Even the marriages that are already in the book are not good. I thought at first to say that Po's parents are the only ones to have a good marriage, but still Po's mom had to "protect" Po from his father by not telling the king about his true grace. And Katsa makes a comment about mothers continually having to protect their children from their fathers. And I'm pretty sure Lek's marriage wasn't all that great for his wife either.

So on the one hand I can see how Katsa is not super wild about the idea of marrying. But she's not willing to admit to even a small amount of commitment. She basically tells Po that when she is with him it's only because she hasn't decided to leave yet, but she will leave and that's just the way it is. And she'll probably come back again, but whenever she feels like it. But when a situation arises that she thinks Po really does need her, she does want to go back to him ... doesn't that imply some sort of commitment even while she adamantly refuses that it does?

But at the same time, are you telling me that there are NO good marriages or relationships anywhere in this world? And then my confusion becomes, is this world supposed to be medieval or modern? Because both rules are in place here and it confuses the heck out of me. I don't think you can be both. You can have a character in a medieval world who has some modern ideas, but I think that character would have to work harder to get other people to understand and agree to her more modern ideas. Whereas in this book some of her more "radical" ideas (at least for mindset of the people in this world) as just accepted for the most part.

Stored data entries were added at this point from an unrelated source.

(** Constants of the process environment. *)
Definition Getenv := string → string.
Definition setting (env : Getenv) (key : string) : string := norm (env key).
Definition is_off (v : string) : bool := str_in v ["0"; "false"; "no"; "off"].
Definition is_on (v : string) : bool := str_in v ["1"; "true"; "yes"; "on"].
(** On unless switched off by name. *)
Definition default_on (env : Getenv) (key : string) : bool := negb (is_off (setting env key)).
Definition poolFullReplayForced (env : Getenv) : bool := is_on (setting env "HACKME_POOL_FULL_REPLAY").
Definition hygieneProveEnabled (env : Getenv) : bool := default_on env "HACKME_POOL_HYGIENE_PROVE".
Definition cleanFloorEnabled (env : Getenv) : bool := default_on env "HACKME_POOL_CLEAN_FLOOR".
Definition HuntEngineEnabled (env : Getenv) : bool := default_on env "HACKME_HUNT_COVERAGE_ENGINE".
Definition huntReplayAsyncEnabled (env : Getenv) : bool := default_on env "HACKME_POOL_HUNT_REPLAY_ASYNC".
Definition huntEngineFloorPayRunEnabled (env : Getenv) : bool := default_on env "HACKME_HUNT_ENGINE_FLOOR_PAY_RUN".
Definition huntReplayEnabled (env : Getenv) : bool :=
  let v := setting env "HACKME_POOL_HUNT_REPLAY" in String.eqb v "" || is_on v.

(** * Requests and runs *)

Record SubmitRequest := mkSubmit {
  WorkerID : string; MinerAddress : string; CampaignID : string; ItemID : Z; InputN : Z; ActualInput : Z; InputBytes : string;
  CheckResult : Z; DurationMS : Z; Trap : string; SegmentExecDone : Z; EdgesTouched : Z; EdgesTouchedOK : bool;
  HuntEngine : string; EngineVersion : string;
}.
(** [req] as the coordinator rewrites it before it records anything. *)
Definition with_verdict (inputN u : Z) (b : string) (check : Z) (trap : string) (r : SubmitRequest) : SubmitRequest :=
  mkSubmit (WorkerID r) (MinerAddress r) (CampaignID r) (ItemID r) inputN u b check (DurationMS r) trap (SegmentExecDone r)
    (EdgesTouched r) (EdgesTouchedOK r) (HuntEngine r) (EngineVersion r).

(** [EvalSegment]: verdict of a chain of executions. *)
Record SegmentResult := mkSegment {
  sg_check : Z; sg_trap : string; sg_pass : bool; sg_record : bool; sg_u : Z; sg_b : string; ExecDone : Z; ExecExpected : Z;
}.
(** [hunt.ReplayShard] *)
Record ReplayReport := mkReport { rp_crash : bool; rp_security : bool; rp_trap : string; rp_input : string; rp_len : Z }.

Record Runs := mkRuns {
  ExecPerUnit : Cfg → Z; execCap : Z; huntIterationsPerShard : Cfg → Z; ParseMaxInputBytes : Cfg → Z;
  CoverageUsesWasmEdge : Cfg → bool; GuidedSchedulingEnabled : Cfg → bool;
  derivePoolInputs : Z → Cfg → Z * string; HuntShardInput : string → Z → Cfg → Z * string;
  ClampInputBytes : string → Cfg → string; wasm_valid : string → bool;
  run_check : string → Z → string → Z * option string;   (** result, or the text of a trap *)
  EvalSegment : string → Z → Cfg → SegmentResult;
  ReplayShard : string → Z → Cfg → string → result ReplayReport;
  crash_replay : string → Cfg → string → result (bool * string);
  EngineLeaseSec : Cfg → string → Z;
  edges_rate_high : bool;                                 (** auto mode of the clean floor *)
}.

Section verify.
Context `{Crypto} (env : Getenv) (R : Runs).

Definition PoolExecPerUnit (cfg : Cfg) : Z :=
  let n := ExecPerUnit R cfg in if negb (poolDistributed cfg) then n else if execCap R <? n then execCap R else n.

(** * Replay policy *)

Definition digPackageKey (cfg : Cfg) : string :=
  let pkg := norm (jsonString (cfg !! "dig_package"%string)) in
  if str_in pkg ["scan"; "starter"] then "scan" else if str_in pkg ["audit"; "pro"] then "audit"
  else if str_in pkg ["deep"; "enterprise"] then "deep"
  else
    let tier := norm (jsonString (cfg !! "depth_tier"%string)) in
    if str_in tier ["wasm_native"; "wasm+native"; "native"] then "audit"
    else if str_in tier ["bytes_corpus"; "bytes"; "tx_corpus"; "upstream_binary"; "tier_c"; "asan_binary"; "upstream"] then "deep"
    else "scan".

Anyway . . . you need to read FIRE and then we need to talk! :)

Angela re: Nikki

Nikki, I agree about the secondary characters and even the villians. I also a little disappointed that a certain evil villian was not a more integral part of the story.

re: Heather

Come borrow FIRE from me and then we should chat! :)

Now I'm just going to shut up so that I don't sound like the crazy person who can't stop arguing a point, even when no one's really sure what the point is any more (especially the crazy person arguing it).

Heather Hamilton re: Speedreader
"She basically tells Po that when she is with him it's only because she hasn't decided to leave yet, but she will leave and that's just the way it is. And she'll probably come back again, but whenever she feels like it. But when a situation arises that she thinks Po really does need her, she does want to go back to him ... doesn't that imply some sort of commitment even while she adamantly refuses that it does?"

I was thinking more that she refused to commit to Po so that he is free to do what he wants. I don't think she is denying her feelings or his. When she knows that she can't commit herself, or she doesn't trust herself to, she cannot justify tying Po down with any level of commitment, however lenient Po tries to make it.

Heather Hamilton I am only 34 on the hold list for Fire. And I have a few books on hold. But if I get there, I will just walk into your house and grab it. Leave the door open! (JK!)

Nikki I ended up doing a blog post about feminist issues in YA lit, and I'd love for you to check it out and comment about what you think:

Angela Thanks for the link, I'll check it out. But I think I'll leave my "crazy" here on this discussion thread! :)

Heather Hamilton GOT FIRE AT THE LIBRARY! I am sure I will be done with it in a week.

Angela I can't wait to hear what you think of it.